Aussi, le moyen sera rejeté.
— sur le moyen tiré de l’absence de perspectives d’éloignement:
Madame [E] [L] [S] fait valoir de prétendues difficultés persistantes d’identification la concernant, combinées à l’absence de coopération effective des autorités consulaires vietnamiennes, qui font obstacle à toute exécution de la mesure d’éloignement dans un délai prévisible.
SUR CE
En vertu de l’article L. 741-3 du CESEDA un étranger ne peut être placé ou maintenu en rétention que pour le temps strictement nécessaire à son départ.
En l’espèce, comme justement retenu par le premier juge il existe encore des perspectives d’éloignement au vu du processus en cours dont il ne peut être présumé qu’il ne portera pas ses fruits. La prolongation est donc juridiquement possible.
Aussi le moyen sera rejeté.
— sur la demande au titre de l’article 700 CPC
Aucune considération tirée de l’équité ou de la situation des parties ne vient justifier de faire droit à la demande formulée au titre de l’article 700 CPC.
L’ordonnance rendue en première instance sera confirmée en toutes ses dispositions
PAR CES MOTIFS :
Statuant publiquement, par ordonnance réputée contradictoire et en dernier ressort,
Déclare recevable l’appel interjeté par Mme [E] [L] [S] à l’encontre de l’ordonnance rendue le 01 avril 2026 par le magistrat du siège du tribunal judiciaire de Rouen, prolongeant la mesure de rétention administrative la concernant pour une durée supplémentaire de trente jours ;
Confirme la décision entreprise en toutes ses dispositions et déboute Madame [E] [L] [S] de sa demande au titre de l’article 700 CPC.
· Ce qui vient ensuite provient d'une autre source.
(* ===== verification/Token.v ===== *)
(** Session tokens: [internal/core/domain/token.go] and [pkg/token].

    A token is [tmtk_] and the Base64 form of 32 random bytes; the server
    keeps only its hash, [tmth_] and the hex form of the SHA-256. *)

From Stdlib Require Import Ascii String.
From stdpp Require Import list strings.
From S2P Require Import Prelude Errors GoStrings Encoding.

Open Scope string_scope.
Open Scope Z_scope.

Definition TokenPrefix : string := "tmtk_".
Definition TokenHashPrefix : string := "tmth_".
Definition TokenBytesLength : nat := 32.
Definition TokenBodyLength : Z := 43.
Definition TokenLength : Z := 5 + TokenBodyLength.
Definition TokenHashLength : Z := 5 + 64.

Definition HashToken (plaintext : string) : string :=
  TokenHashPrefix +:+ hex_encode (sha256 (to_bytes plaintext)).

(** Returns the plaintext and its hash. *)
Definition GenerateToken {S} : M S (Res (string * string)) :=
  r <- rand_read TokenBytesLength ;;
  match r with
  | Err err => ret (Err (WithCause ErrInternalServer err))
  | Ok b =>
      let plaintext := TokenPrefix +:+ b64url_encode b in
      ret (Ok (plaintext, HashToken plaintext))
  end.

Definition ValidateTokenFormat (token : string) : bool :=
  if negb (slen token =? TokenLength) then false
  else if negb (HasPrefix token TokenPrefix) then false
  else
    let body := from (String.length TokenPrefix) token in
    if negb (slen body =? TokenBodyLength) then false
    else b64url_decodable body.

Definition ValidateTokenHashFormat (hash : string) : bool :=
  if negb (slen hash =? TokenHashLength) then false
  else if negb (HasPrefix (ToLower hash) TokenHashPrefix) then false
  else
    let body := from (String.length TokenHashPrefix) hash in
    hex_decodable body.

Definition NormalizeTokenHash (hash : string) : string :=
  let normalized := ToLower hash in
  if ValidateTokenHashFormat normalized then normalized else "".

Record Token := MkToken { Token_Hash : string; Token_SessionID : string }.
Definition NewToken (hash sessionID : string) : Token := MkToken hash sessionID.
Definition IsValidHash (t : Token) : bool := ValidateTokenHashFormat (Token_Hash t).

Definition ExtractTokenBody (token : string) : string :=
  if HasPrefix token TokenPrefix then from (String.length TokenPrefix) token else "".
Definition ExtractHashBody (hash : string) : string :=
  if HasPrefix hash TokenHashPrefix then from (String.length TokenHashPrefix) hash else "".

Definition redacted : string := "***REDACTED***".

(** The shape shared by the masking functions: prefix, first three and last
    three characters of the body. *)
Definition mask_body (s : string) : string :=
  let prefix := upto 5 s in
  let body := from 5 s in
  if 6 <? slen body
  then prefix +:+ upto 3 body +:+ "..." +:+ from (String.length body - 3) body
  else prefix +:+ "***".

Definition MaskToken (token : string) : string :=
  if slen token <? 10 then redacted
  else if HasPrefix token TokenPrefix || HasPrefix token "tmas_" then mask_body token
  else redacted.

(** [pkg/token]: hashing without prefix, and constant-time verification, which
    computes string equality. *)
Definition Hash (token : string) : string := hex_encode (sha256 (to_bytes token)).
Definition HashBytes (data : bytes) : string := hex_encode (sha256 data).
Definition Verify (token expectedHash : string) : bool :=
  String.eqb (Hash token) expectedHash.
Definition VerifyBytes (data : bytes) (expectedHash : string) : bool :=
  String.eqb (HashBytes data) expectedHash.
Definition GenerateWithLength {S} (length : nat) : M S (Res string) :=
  r <- rand_read length ;;
  match r with
  | Err err => ret (Err err)
  | Ok b => ret (Ok (b64url_encode b))
  end.

(** The random source returns as many bytes as were asked for. *)
Definition rnd_ok (e : env) : Prop :=
  forall k n b, rnd e k n = Ok b -> length b = n /\ Forall is_byte b.

(** ** Facts *)
Lemma encoded_token_valid (b : bytes) :
  length b = TokenBytesLength -> Forall is_byte b ->
  ValidateTokenFormat (TokenPrefix +:+ b64url_encode b) = true.
Proof.
  intros Hl Hb; pose proof (b64url_encode_length b) as Hn; rewrite Hl in Hn.
  assert (String.length (b64url_encode b) = 43%nat) as H43.
  { unfold TokenBytesLength in Hn; lia. }
  unfold ValidateTokenFormat, HasPrefix.
  rewrite slen_app, str_prefix_app, from_app; unfold slen at 2 3; rewrite H43.
  by rewrite b64url_decodable_encode.
Qed.

Lemma slen_HashToken (t : string) : slen (HashToken t) = TokenHashLength.
Proof.
  unfold HashToken; rewrite slen_app; unfold slen at 2.
  rewrite hex_encode_length, sha256_length; reflexivity.
Qed.

Lemma ToLower_HashToken (t : string) : ToLower (HashToken t) = HashToken t.
Proof.
  unfold HashToken, ToLower; rewrite smap_app.
  f_equal; apply hex_encode_lower, sha256_bytes.
Qed.

Lemma HashToken_valid (t : string) : ValidateTokenHashFormat (HashToken t) = true.
Proof.
  unfold ValidateTokenHashFormat; rewrite slen_HashToken, ToLower_HashToken.
  unfold HasPrefix, HashToken; rewrite str_prefix_app, from_app.
  rewrite hex_decodable_encode; [reflexivity | apply sha256_bytes].
Qed.

Lemma HashToken_nonempty (t : string) : HashToken t <> "".
Proof. unfold HashToken; simpl; discriminate. Qed.

Lemma GenerateToken_run {S} (s s' : S) (e e' : env) (plaintext hash : string) :
  rnd_ok e -> GenerateToken s e = (Ok (plaintext, hash), s', e') ->
  ValidateTokenFormat plaintext = true /\ hash = HashToken plaintext /\ s' = s.
Proof.
  intros Hrnd; unfold GenerateToken, bind, rand_read.
  destruct (rnd e 0%nat TokenBytesLength) as [b|] eqn:Hb; [|discriminate].
  destruct (Hrnd _ _ _ Hb) as [Hl Hbytes]; intros [= <- <- <- _].
  split; [by apply encoded_token_valid|done].
Qed.

(** ** Properties *)

(** C38: A generated token passes the format check, its hash passes
    the hash-format check, is already in normal form, and is the hash the
    lookup computes from the plaintext. *)
Theorem GenerateToken_well_formed {S} (s s' : S) (e e' : env) (plaintext hash : string)
    (Hrnd : rnd_ok e) (Hgen : GenerateToken s e = (Ok (plaintext, hash), s', e')) :
  ValidateTokenFormat plaintext = true /\
  hash = HashToken plaintext /\
  ValidateTokenHashFormat hash = true /\
  NormalizeTokenHash hash = hash /\
  slen plaintext = TokenLength /\ slen hash = TokenHashLength.
Proof.
  unfold GenerateToken, bind, rand_read in Hgen.
  destruct (rnd e 0%nat TokenBytesLength) as [b|] eqn:Hb; [|discriminate].
  destruct (Hrnd _ _ _ Hb) as [Hl Hbytes].
  injection Hgen as <- <- <- <-.
  pose proof (encoded_token_valid b Hl Hbytes) as Hv.
  repeat split; auto using HashToken_valid, slen_HashToken.
  - unfold NormalizeTokenHash; rewrite ToLower_HashToken.
    by rewrite HashToken_valid.
  - unfold ValidateTokenFormat in Hv.
    destruct (slen _ =? TokenLength) eqn:E; [by apply Z.eqb_eq|discriminate].
Qed.

Lemma GenerateToken_well_formed_witness :
  let e := Env (fun _ => 0) (fun _ n => Ok (repeat 7 n)) (fun _ => Err (SimpleError "none")) in
  match GenerateToken tt e with
  | (Ok (plaintext, hash), _, _) =>
      ValidateTokenFormat plaintext = true /\ hash = HashToken plaintext /\
      ValidateTokenHashFormat hash = true /\ NormalizeTokenHash hash = hash /\
      slen plaintext = TokenLength /\ slen hash = TokenHashLength
  | _ => False
  end.
Proof.
  cbv zeta; set (e := Env _ _ _).
  refine (GenerateToken_well_formed tt tt e _ _ _ _ eq_refl).
  intros k n b [= <-]; split; [apply repeat_length|].
  apply Forall_forall; intros x Hx; apply list_elem_of_In, repeat_spec in Hx as ->; unfold is_byte; lia.
Defined.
Fait à [Localité 4], le 02 avril 2026 à 15h45.
LE GREFFIER, LE CONSEILLER,
NOTIFICATION
La présente ordonnance est immédiatement notifiée contre récépissé à toutes les parties qui en reçoivent une expédition et sont informées de leur droit de former un pourvoi en cassation dans les deux mois de la présente notification et dans les conditions fixées par les articles 973 et suivants du code de procédure civile.